(** ** A log on an empty directory *)

Lemma newSegment_fresh d b c d' r :
  d !! Segment.fileName b ".store" = None ->
  d !! Segment.fileName b ".index" = None ->
  Segment.newSegment d b c = (d', r) ->
  r <> Panic /\
  (forall name, name <> Segment.fileName b ".store" ->
                name <> Segment.fileName b ".index" -> d' !! name = d !! name) /\
  is_Some (d' !! Segment.fileName b ".store") /\
  is_Some (d' !! Segment.fileName b ".index") /\
  (0 < i64 (MaxIndexBytes (Segment c)) -> is_Ok r) /\
  (forall s, r = Ok s ->
     s = fresh_segment b c /\
     0 < i64 (MaxIndexBytes (Segment c)) /\
     d' !! Segment.fileName b ".store" = Some [] /\
     d' !! Segment.fileName b ".index"
       = Some (replicate (Z.to_nat (i64 (MaxIndexBytes (Segment c)))) x00)).
Proof.
  intros Hs Hi. pose proof (fileName_store_index b) as Hne.
  unfold Segment.newSegment, os_OpenFile. rewrite Hs.
  unfold Store.newStore, os_Stat. rewrite lookup_insert_eq. simpl.
  rewrite lookup_insert_ne, Hi by done.
  unfold Index.newIndex, os_Stat, os_Truncate. rewrite !lookup_insert_eq.
  destruct (Z.ltb_spec (i64 (MaxIndexBytes (Segment c))) 0) as [Hneg|Hpos].
  { intros [= <- <-]. split_and!; try done.
    - intros name H1 H2. by rewrite !lookup_insert_ne.
    - rewrite lookup_insert_ne by done. by rewrite lookup_insert_eq.
    - by rewrite lookup_insert_eq.
    - lia. }
  unfold gommap_Map. rewrite lookup_insert_eq, resize_nil.
  destruct (Z.to_nat (i64 (MaxIndexBytes (Segment c)))) as [|k] eqn:Hk; simpl.
  { intros [= <- <-]. split_and!; try done.
    - intros name H1 H2. by rewrite !lookup_insert_ne.
    - rewrite !lookup_insert_ne by done. by rewrite lookup_insert_eq.
    - by rewrite lookup_insert_eq.
    - lia. }
  intros [= <- <-]. split_and!; try done.
  - intros name H1 H2. by rewrite !lookup_insert_ne.
  - rewrite !lookup_insert_ne by done. by rewrite lookup_insert_eq.
  - by rewrite lookup_insert_eq.
  - intros s [= <-]. unfold fresh_segment. rewrite Hk. simpl.
    split; [done|]. split; [lia|].
    rewrite !lookup_insert_ne by done. by rewrite !lookup_insert_eq.
Qed.

Lemma os_ReadDir_empty : os_ReadDir ∅ = [].
Proof. reflexivity. Qed.

Lemma setup_empty dir c l d :
  Log.setup (Log.mkLog dir c None []) ∅ = (l, d, Ok tt) ->
  let b := InitialOffset (Segment c) in
  l = Log.mkLog dir c (Some 0%nat) [fresh_segment b c] /\
  0 < i64 (MaxIndexBytes (Segment c)) /\
  d !! Segment.fileName b ".store" = Some [] /\
  d !! Segment.fileName b ".index"
    = Some (replicate (Z.to_nat (i64 (MaxIndexBytes (Segment c)))) x00) /\
  (forall name, name <> Segment.fileName b ".store" ->
                name <> Segment.fileName b ".index" -> d !! name = None).
Proof.
  unfold Log.setup. rewrite os_ReadDir_empty. simpl.
  unfold Log.newSegment. simpl.
  destruct (Segment.newSegment ∅ _ _) as [d1 r] eqn:Hn.
  destruct (newSegment_fresh _ _ _ _ _ (lookup_empty _) (lookup_empty _) Hn)
    as (Hp & Hfr & _ & _ & _ & Hok).
  destruct r as [s| |]; simpl; [|discriminate..].
  intros [= <- <-].
  destruct (Hok s eq_refl) as (-> & ? & ? & ?).
  split_and!; done.
Qed.

Lemma defaults_InitialOffset c :
  InitialOffset (Segment (Log.defaults c)) = InitialOffset (Segment c).
Proof. unfold Log.defaults. simpl. by repeat case_match. Qed.

Lemma NewLog_empty dir c l d :
  Log.NewLog dir c ∅ = (l, d, Ok tt) ->
  let c' := Log.defaults c in
  let b := InitialOffset (Segment c') in
  l = Log.mkLog dir c' (Some 0%nat) [fresh_segment b c'] /\
  0 < i64 (MaxIndexBytes (Segment c')) /\
  d !! Segment.fileName b ".store" = Some [] /\
  d !! Segment.fileName b ".index"
    = Some (replicate (Z.to_nat (i64 (MaxIndexBytes (Segment c')))) x00) /\
  (forall name, name <> Segment.fileName b ".store" ->
                name <> Segment.fileName b ".index" -> d !! name = None).
Proof. apply setup_empty. Qed.

(** ** HighestOffset *)

Lemma HighestOffset_from_5_is_4 :
  (Log.NewLog "data" (caps 1024 1024 5) ∅).2 = Ok tt /\
  Forall (fun s => Segment.nextOffset s = Segment.baseOffset s)
    (Log.segments fresh_log_from_5.1) /\
  Log.HighestOffset fresh_log_from_5.1 = Ok 4 /\
  Log.HighestOffset fresh_log_from_5.1 <> Ok 0.
Proof.
  split_and!.
  - vm_compute; reflexivity.
  - apply (bool_decide_unpack _); vm_compute; exact I.
  - vm_compute; reflexivity.
  - vm_compute. discriminate.
Qed.

(** C7, amended. [HighestOffset] returns the [nextOffset] of the last segment
    minus one when that [nextOffset] is not zero, and 0 when it is zero. The
    segment of a log opened on an empty directory has
    [nextOffset = InitialOffset], so that the empty log reports
    [InitialOffset - 1] for a positive [InitialOffset] and 0 only for 0. *)
Theorem HighestOffset_of_last_segment dir c l d s :
  last (Log.segments l) = Some s ->
  is_u64 (Segment.nextOffset s) ->
  Log.HighestOffset l
  = Ok (if Segment.nextOffset s =? 0 then 0 else Segment.nextOffset s - 1) /\
  (is_u64 (InitialOffset (Segment c)) ->
   Log.NewLog dir c ∅ = (l, d, Ok tt) ->
   Segment.nextOffset s = InitialOffset (Segment c) /\
   Segment.baseOffset s = InitialOffset (Segment c)).
Proof.
  intros Hlast Hu. split.
  - unfold Log.HighestOffset. rewrite Hlast.
    destruct (Z.eqb_spec (Segment.nextOffset s) 0); [done|].
    unfold is_u64 in Hu. by rewrite u64_id by lia.
  - intros Hio Hnew. apply NewLog_empty in Hnew as (-> & _).
    rewrite defaults_InitialOffset in Hlast. simpl in Hlast. by simplify_eq.
Qed.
====================
**Exercise details**
Up to and including the line with "rewrite lookup_insert_ne, Hi by done.", print every line of the records from the start.

**Exercise solution**
(** ** A log on an empty directory *)

Lemma newSegment_fresh d b c d' r :
  d !! Segment.fileName b ".store" = None ->
  d !! Segment.fileName b ".index" = None ->
  Segment.newSegment d b c = (d', r) ->
  r <> Panic /\
  (forall name, name <> Segment.fileName b ".store" ->
                name <> Segment.fileName b ".index" -> d' !! name = d !! name) /\
  is_Some (d' !! Segment.fileName b ".store") /\
  is_Some (d' !! Segment.fileName b ".index") /\
  (0 < i64 (MaxIndexBytes (Segment c)) -> is_Ok r) /\
  (forall s, r = Ok s ->
     s = fresh_segment b c /\
     0 < i64 (MaxIndexBytes (Segment c)) /\
     d' !! Segment.fileName b ".store" = Some [] /\
     d' !! Segment.fileName b ".index"
       = Some (replicate (Z.to_nat (i64 (MaxIndexBytes (Segment c)))) x00)).
Proof.
  intros Hs Hi. pose proof (fileName_store_index b) as Hne.
  unfold Segment.newSegment, os_OpenFile. rewrite Hs.
  unfold Store.newStore, os_Stat. rewrite lookup_insert_eq. simpl.
  rewrite lookup_insert_ne, Hi by done.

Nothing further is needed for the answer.